Spensa Technologies Inc., a precision agricultural startup, received $1.3 million from multiple investors and venture programs to further develop an online pest management program, an electronic insect trapping device and to expand its business capabilities.
“We currently have a strong niche market in five continents around the globe, but we are ready to expand our brand and market share across the board,” said Johnny Park, president and CEO of Spensa and a Purdue research assistant professor in electrical and computer engineering. “This funding will enable us to hire sales reps in targeted areas such as California, and help us create strategic marketing partnerships in Australia, Brazil and other locations.”
The funding and sources for this round are $300,000 from Elevate Ventures, an Indiana-based nonprofit to help entrepreneurs and emerging startups; $200,000 from the Foundry Investment Fund, a Purdue fund managed by the Purdue Foundry that matches outside investors’ funds; $300,000 from mTerra Ventures LLC in Boston; $300,000 from Zionsville Precision Ag Venture LLC; and $200,000 from John T. Smith and other private investors.
Spensa has previously received $1.2 million in funding and was named the top company in the 2013 BioCrossroads New Venture Competition. The company is located in the Purdue Research Park of West Lafayette, and has received startup assistance through Purdue Foundry, an entrepreneurship and commercialization hub in Discovery Park’s Burton D. Morgan Center for Entrepreneurship.
“Last year we had 24 startups created from Purdue innovations, and Spensa Technologies is a perfect example of how a Purdue-based company has taken an innovation and worked diligently and successfully over the past few years to move its technology to the public,” said Greg Deason, vice president and executive director of Purdue Foundry.
Spensa is launching a new scouting app called OpenScout that helps growers and crop advisers easily record scouting notes and photos as they walk in their fields. Spensa also upgraded its online pest management program called MyTraps that tracks insect populations to better control crop damage caused by pests and reduce the amount of insecticides released into the environment. A third product by Spensa is the Z-Trap, an insect trapping device that automatically counts the number of targeted insects and sends the data remotely to a mobile phone or computer.

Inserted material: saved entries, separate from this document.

(** Where [retry_worker] is. *)
Inductive RetryPc :=
  | RetryTop
  | RetryPolling
  | RetryFrames (frames : list RetryFrame)
  | RetryEnqueue (f : RetryFrame) (frames : list RetryFrame)
  | RetryNotify (frames : list RetryFrame)   (* enqueued, before [notify_one] *)
  | RetryStopped.

#[export] Instance RetryPc_eq_dec : EqDecision RetryPc.
Proof. solve_decision. Defined.

(** One call of [write_uart]: the frame, the bytes that went out, the result. *)
Record Transmission := mkTransmission {
  tx_frame : RetryFrame;
  tx_bytes : text;
  tx_ok : bool;
}.

Record Node := mkNode {
  uart_fd_ : Z;
  next_seq_ : Z;
  latest_requested_seq_ : Z;
  command_queue_ : list RetryFrame;
  stop_worker_ : bool;
  rx_stop_ : bool;
  retry_stop_ : bool;
  requests_ : Requests;
  main_pc : MainPc;
  tx_pc : TxPc;
  rx_pc : RxPc;
  retry_pc : RetryPc;
  wire : list Transmission;    (* what left through the port, oldest first *)
  acks : list (Z * AckStatus); (* the acknowledgements parsed so far *)
}.
(* ===== verification/HandBridgeScenarios.v ===== *)
(** * Runs of the hand bridge node

    The scenario of [notes/month7/day09_phase7.md] (a lost acknowledgement, a
    retry with the same number, success) and a stop that arrives while a grab
    is queued, as explicit schedules; the theorems use them as instances. *)

From Stdlib Require Import Ascii String.
From S2P Require Import Prelude AckParser RetryPolicy HandUart HandBridgeNode.

(** The kernel takes all [n] bytes in one call of [write]. *)
Definition writes (n : Z) : list SysRet := [mkRet n 0].

(** The transmitting thread sends the next frame at [now]. *)
Definition transmit (now : TimePoint) (n : Z) : list Event := [EvTxTake; EvTxSend now (writes n)].

(** The retry thread makes one round at [now] that finds one frame. *)
Definition retry_round (now : TimePoint) : list Event :=
  [EvRetryTop; EvRetryPoll now; EvRetryNext; EvRetryEnqueue; EvRetryNotify; EvRetryNext].

(** The receiving thread reads [line] at [now] in one call of [read]. *)
Definition receive (now : TimePoint) (line : text) : list Event :=
  [EvRxTop; EvRxRead (mkRet (Z.of_nat (length line)) 0) line]
  ++ replicate (S (length line)) (EvRxByte now).

Definition crlf (t : text) : text := t ++ [CR; LF].

(** A command is submitted and queued. *)
Definition submit (cmd : text) : list Event := [EvCommand cmd; EvEnqueue; EvNotify].
Definition grab : list Event := submit (txt "GRAB").

Definition in_progress_line : text := crlf (ack_line 1 AckStatus.IN_PROGRESS).
Definition ok_line : text := crlf (ack_line 1 AckStatus.OK).

(** Sent, unanswered for 1.5 s, sent again, in progress, done. *)
Definition lost_ack_trace : list Event :=
  grab ++ transmit 0 21 ++ retry_round (milliseconds 1500)
  ++ transmit (milliseconds 1510) 21
  ++ receive (milliseconds 1600) in_progress_line
  ++ receive (milliseconds 2600) ok_line.

Definition started : Node := construct (true, 3).

(** The node after a schedule. *)
Definition after (es : list Event) : Node := default started (exec es started).

Lemma after_reachable es : is_Some (exec es started) -> reachable (true, 3) (after es).
Proof. intros [n H]. unfold after. rewrite H. by apply (exec_rtc es). Qed.

Ltac run_trace := apply after_reachable, (bool_decide_unpack _); vm_compute; exact I.

Example lost_ack_wire :
  (fun t => (tx_bytes t, tx_ok t)) <$> wire (after lost_ack_trace)
  = replicate 2 (crlf (txt "SEQ:1 CMD:HAND_GRAB"), true).
Proof. vm_compute. reflexivity. Qed.

Example lost_ack_status :
  status_callback (after lost_ack_trace) = (true, txt "SEQ:1 STATUS:SUCCEEDED").
Proof. vm_compute. reflexivity. Qed.

(** A grab waits in the hands of the transmitting thread and an open in the
    queue when the stop comes. *)
Definition stop_trace : list Event :=
  grab ++ [EvTxTake] ++ submit (txt "OPEN") ++ [EvCommand (txt "STOP")].

Definition stop_wire_trace : list Event :=
  [EvNotify; EvTxSend 0 []] ++ transmit 0 21 ++ [EvTxTake; EvTxSend 0 []].

Example stop_wire :
  (fun t => (tx_bytes t, tx_ok t)) <$> wire (after (stop_trace ++ EvEnqueue :: stop_wire_trace))
  = [(crlf (txt "SEQ:3 CMD:HAND_STOP"), true)].
Proof. vm_compute. reflexivity. Qed.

“Automatic insect data collection is one of the fastest growing fields in precision agriculture because it helps growers and consultants make more educated pest management decisions,” Park said. “It is a big business. In the U.S. in 2010, crop growers lost $20 billion to insect damage and spent $4.5 billion on insecticides.”
Spensa’s software products are available as an online subscription service through OpenScout.ag and MyTraps.com.
These online applications can be used to collect pest data affecting any crops including apples, oranges, pears, grapes, corn and soybeans. They also store data over time so growers and crop advisors can identify high-level trends on a per-pest basis across all of the fields they manage and analyze past data while planning for future growing seasons.
“We are currently working to expand the use of Z-Trap to collect and monitor data on a broader spectrum of insects,” Park said.